What you are asked to do ▸ Every line in the records below that holds "environment" must be identified and copied.

----------

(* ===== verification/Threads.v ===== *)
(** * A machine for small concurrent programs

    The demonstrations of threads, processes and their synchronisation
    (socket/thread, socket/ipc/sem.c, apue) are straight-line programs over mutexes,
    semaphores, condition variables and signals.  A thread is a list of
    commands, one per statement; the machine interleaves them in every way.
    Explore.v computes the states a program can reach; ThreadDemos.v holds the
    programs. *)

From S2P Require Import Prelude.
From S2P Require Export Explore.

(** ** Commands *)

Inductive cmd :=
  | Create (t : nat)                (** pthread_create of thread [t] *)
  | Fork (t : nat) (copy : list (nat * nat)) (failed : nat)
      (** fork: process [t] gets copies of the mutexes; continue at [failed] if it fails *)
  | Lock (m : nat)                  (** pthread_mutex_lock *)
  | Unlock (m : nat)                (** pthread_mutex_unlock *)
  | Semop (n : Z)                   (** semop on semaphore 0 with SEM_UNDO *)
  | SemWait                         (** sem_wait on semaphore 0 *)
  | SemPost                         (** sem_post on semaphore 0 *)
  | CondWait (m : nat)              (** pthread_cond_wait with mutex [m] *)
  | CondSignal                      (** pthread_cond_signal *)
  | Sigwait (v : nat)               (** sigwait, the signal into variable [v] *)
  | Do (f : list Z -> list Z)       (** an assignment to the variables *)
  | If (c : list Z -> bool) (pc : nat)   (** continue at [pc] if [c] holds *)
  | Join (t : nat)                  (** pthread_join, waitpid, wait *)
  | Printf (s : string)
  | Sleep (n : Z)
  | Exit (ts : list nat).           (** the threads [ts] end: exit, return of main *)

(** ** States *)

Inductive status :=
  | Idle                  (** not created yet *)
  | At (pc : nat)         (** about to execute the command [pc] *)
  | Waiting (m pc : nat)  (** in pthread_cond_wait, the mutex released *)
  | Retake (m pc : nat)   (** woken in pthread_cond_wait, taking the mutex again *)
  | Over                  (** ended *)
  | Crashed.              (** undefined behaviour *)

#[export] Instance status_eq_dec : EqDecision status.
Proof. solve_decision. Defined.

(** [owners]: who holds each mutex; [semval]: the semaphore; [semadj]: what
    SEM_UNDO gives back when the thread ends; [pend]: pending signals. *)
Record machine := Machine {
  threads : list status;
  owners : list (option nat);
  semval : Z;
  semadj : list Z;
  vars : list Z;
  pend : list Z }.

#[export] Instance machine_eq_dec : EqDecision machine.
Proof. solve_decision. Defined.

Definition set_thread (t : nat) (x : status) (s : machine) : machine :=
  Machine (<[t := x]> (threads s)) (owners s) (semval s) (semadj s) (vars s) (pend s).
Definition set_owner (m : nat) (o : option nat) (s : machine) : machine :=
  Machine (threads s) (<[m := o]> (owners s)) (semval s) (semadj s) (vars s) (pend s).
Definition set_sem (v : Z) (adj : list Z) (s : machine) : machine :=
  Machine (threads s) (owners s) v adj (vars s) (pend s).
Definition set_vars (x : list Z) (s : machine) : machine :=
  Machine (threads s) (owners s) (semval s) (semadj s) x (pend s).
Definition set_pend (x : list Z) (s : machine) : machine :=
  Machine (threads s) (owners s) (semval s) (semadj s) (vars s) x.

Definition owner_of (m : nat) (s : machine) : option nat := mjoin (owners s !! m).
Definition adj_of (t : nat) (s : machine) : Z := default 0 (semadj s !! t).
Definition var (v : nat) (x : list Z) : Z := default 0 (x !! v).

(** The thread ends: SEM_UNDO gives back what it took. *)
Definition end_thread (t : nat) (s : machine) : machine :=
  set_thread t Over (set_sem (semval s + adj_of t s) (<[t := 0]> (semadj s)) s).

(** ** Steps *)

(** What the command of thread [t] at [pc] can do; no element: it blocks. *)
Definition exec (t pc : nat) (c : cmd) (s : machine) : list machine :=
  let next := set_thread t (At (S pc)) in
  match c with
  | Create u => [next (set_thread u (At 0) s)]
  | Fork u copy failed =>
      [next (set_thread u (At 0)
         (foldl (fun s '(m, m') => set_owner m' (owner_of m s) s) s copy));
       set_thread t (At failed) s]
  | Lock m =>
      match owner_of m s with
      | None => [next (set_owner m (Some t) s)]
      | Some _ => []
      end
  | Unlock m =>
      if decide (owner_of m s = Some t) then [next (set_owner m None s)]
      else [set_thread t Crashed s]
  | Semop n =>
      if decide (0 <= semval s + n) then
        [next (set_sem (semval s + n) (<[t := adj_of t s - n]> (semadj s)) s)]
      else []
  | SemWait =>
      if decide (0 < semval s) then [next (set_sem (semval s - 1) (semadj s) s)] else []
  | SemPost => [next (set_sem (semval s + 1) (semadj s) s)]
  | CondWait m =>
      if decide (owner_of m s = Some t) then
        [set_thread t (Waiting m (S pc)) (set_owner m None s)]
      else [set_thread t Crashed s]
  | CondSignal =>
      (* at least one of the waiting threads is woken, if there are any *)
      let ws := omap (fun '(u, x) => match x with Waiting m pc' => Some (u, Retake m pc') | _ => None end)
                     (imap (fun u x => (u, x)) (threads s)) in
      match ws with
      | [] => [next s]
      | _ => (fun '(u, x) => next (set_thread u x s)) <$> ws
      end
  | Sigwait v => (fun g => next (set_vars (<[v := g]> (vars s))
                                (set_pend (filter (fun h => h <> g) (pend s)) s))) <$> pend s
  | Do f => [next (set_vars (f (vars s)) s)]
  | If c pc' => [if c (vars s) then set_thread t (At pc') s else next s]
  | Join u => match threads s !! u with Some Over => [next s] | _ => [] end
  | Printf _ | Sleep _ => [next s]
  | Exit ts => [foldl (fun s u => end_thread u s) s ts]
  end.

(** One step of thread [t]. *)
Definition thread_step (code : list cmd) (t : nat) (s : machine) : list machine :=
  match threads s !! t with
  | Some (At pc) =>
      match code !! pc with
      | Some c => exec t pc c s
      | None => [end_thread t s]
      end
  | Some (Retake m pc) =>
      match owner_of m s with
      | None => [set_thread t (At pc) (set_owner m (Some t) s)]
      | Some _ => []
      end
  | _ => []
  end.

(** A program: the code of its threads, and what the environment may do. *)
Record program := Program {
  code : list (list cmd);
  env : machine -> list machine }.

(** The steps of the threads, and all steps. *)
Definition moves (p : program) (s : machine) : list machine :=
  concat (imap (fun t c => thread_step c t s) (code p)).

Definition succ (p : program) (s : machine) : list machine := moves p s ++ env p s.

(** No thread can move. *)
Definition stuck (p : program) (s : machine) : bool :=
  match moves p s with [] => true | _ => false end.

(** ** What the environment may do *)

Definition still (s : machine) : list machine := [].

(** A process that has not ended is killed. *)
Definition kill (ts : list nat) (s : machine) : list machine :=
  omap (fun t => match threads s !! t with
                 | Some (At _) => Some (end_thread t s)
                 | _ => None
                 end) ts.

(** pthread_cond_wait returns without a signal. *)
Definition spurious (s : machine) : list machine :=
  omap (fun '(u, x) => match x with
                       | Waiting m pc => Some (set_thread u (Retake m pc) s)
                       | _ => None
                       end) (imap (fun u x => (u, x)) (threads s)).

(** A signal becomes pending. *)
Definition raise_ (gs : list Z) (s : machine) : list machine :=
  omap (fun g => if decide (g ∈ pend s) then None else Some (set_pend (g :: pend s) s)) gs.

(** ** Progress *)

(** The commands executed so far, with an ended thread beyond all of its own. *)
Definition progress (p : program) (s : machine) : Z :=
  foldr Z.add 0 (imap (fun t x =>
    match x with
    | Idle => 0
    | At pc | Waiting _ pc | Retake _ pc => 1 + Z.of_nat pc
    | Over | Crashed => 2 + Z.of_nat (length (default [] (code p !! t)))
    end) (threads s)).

----------

Solution to this problem ▸
(** A program: the code of its threads, and what the environment may do. *)
(** ** What the environment may do *)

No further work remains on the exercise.